If this all sounds wearyingly familiar for British Steel employees, it is. Jingye’s purchase of the company out of liquidation in 2020 was supposed to presage a long-term future for it. Boris Johnson, the then prime minister, declared that the deal would guarantee the continuation of steel production in northern England “for decades to come”.
Sadly, that prophecy looks like it may be as shortlived as the premiership of his successor might turn out to be. Rees-Mogg and his Cabinet colleagues are in an invidious position: accede to Jingye’s request and they open the floodgates to similar pleas from heavy industrial energy users, while also inflaming China hawks on the right of the Conservative Party; reject it, though, and see thousands of industrial jobs disappear from red wall seats that the Tories must win in 2024 if they’re to have any hope of retaining power.
Steel industry sources tell me that Whitehall officials are engaged in a serious dialogue with Jingye about its request, with further talks expected in the coming weeks. Global market dynamics suggest that allowing Britain’s once-powerful steelmaking capacity to wither further would be a mistake. Spending billions of pounds of taxpayers’ money propping up an industry which will inevitably find itself with the begging bowl out again in years to come hardly looks like an attractive alternative.

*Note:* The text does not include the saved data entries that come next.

Definition bio_send (c : SmtpConn) (n : net) (buf : bytes) : net * Z :=
  let '(n, rs) := sys_write n (cn_fd c) (timeout_ms (cn_tmo c)) (write_chunk buf) in
  (n, match write_end rs with
      | WrTimeout => MBEDTLS_ERR_SSL_TIMEOUT
      | WrSent (S w) => Z.of_nat (S w)
      | _ => MBEDTLS_ERR_SSL_INTERNAL_ERROR
      end).

Definition smtp_conn_init (fd : Z) : prog Out unit :=
  set_conn {| cn_fd := fd; cn_tls := false; cn_tmo := 0; cn_rbuf := [] |}.

Definition smtp_conn_close (graceful : bool) : prog Out unit :=
  c ← gets o_conn;
  _ ← (if cn_tls c && graceful then net_do (fun n => ssl_close_notify (bio_send c) (bio_recv c) n (cn_fd c))
       else mret tt);
  _ ← net_do (fun n => ssl_free n (cn_fd c));
  _ ← (if cn_fd c >=? 0 then net_do (fun n => sys_close n (cn_fd c)) else mret tt);
  set_conn {| cn_fd := -1; cn_tls := cn_tls c; cn_tmo := cn_tmo c; cn_rbuf := cn_rbuf c |}.

(** What [conn_read_byte] returns: 1 and the byte, 0, -1. *)
Inductive read_byte := RbByte (b : Z) | RbEof | RbError.

(** A fill of the read-ahead buffer: its first byte is returned. *)
Definition filled (d : bytes) : prog Out read_byte :=
  c ← gets o_conn;
  match take 4096 d with
  | [] => _ ← set_conn (with_rbuf c []); mret RbEof
  | b :: t => _ ← set_conn (with_rbuf c t); mret (RbByte b)
  end.

Definition conn_read_byte (tmo : Z) : prog Out read_byte :=
  c ← gets o_conn;
  match cn_rbuf c with
  | b :: t => _ ← set_conn (with_rbuf c t); mret (RbByte b)
  | [] =>
      if cn_tls c then
        let c := with_tmo c tmo in
        _ ← set_conn c;
        r ← on_net (fun n => ssl_read (bio_send c) (bio_recv c) n (cn_fd c) 4096);
        match r with
        | IoData d => filled d
        | IoCode r => mret (if (r =? 0) || (r =? MBEDTLS_ERR_SSL_PEER_CLOSE_NOTIFY) then RbEof else RbError)
        end
      else
        rs ← on_net (fun n => sys_fill n (cn_fd c) (timeout_ms tmo) 4096);
        match fill_end rs with
        | FlData d => filled d
        | FlEof => mret RbEof
        | _ => mret RbError
        end
  end.

(** [conn_send]; bytes that were accepted are recorded. *)
Definition conn_send (buf : bytes) (tmo : Z) : prog Out Z :=
  c ← gets o_conn;
  w ← (if cn_tls c then
         let c := with_tmo c tmo in
         _ ← set_conn c;
         w ← on_net (fun n => ssl_write (bio_send c) (bio_recv c) n (cn_fd c) buf);
         mret (if w >? 0 then w else -1)
       else
         rs ← on_net (fun n => sys_write n (cn_fd c) (timeout_ms tmo) (write_chunk buf));
         mret (match write_end rs with WrSent (S w) => Z.of_nat (S w) | _ => -1 end));
  _ ← (if w >? 0 then emit (EvSend (cn_tls c) (take (Z.to_nat w) buf)) else mret tt);
  mret w.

New boss for London biz group
The capital’s business lobbying groups deserve heavyweight leadership, so it’s pleasing to report that BusinessLDN – formerly London First – will announce today that Sir Ken Olisa, the entrepreneur, boardroom pluralist and Lord-Lieutenant of Greater London, has been recruited as its next chairman.
Sir Ken will replace Paul Drechsler at the end of the year, and his in-tray will not be light: the cost-of-living crisis, international travel, London’s affordable housing challenge and growth and competitiveness issues will all feature prominently.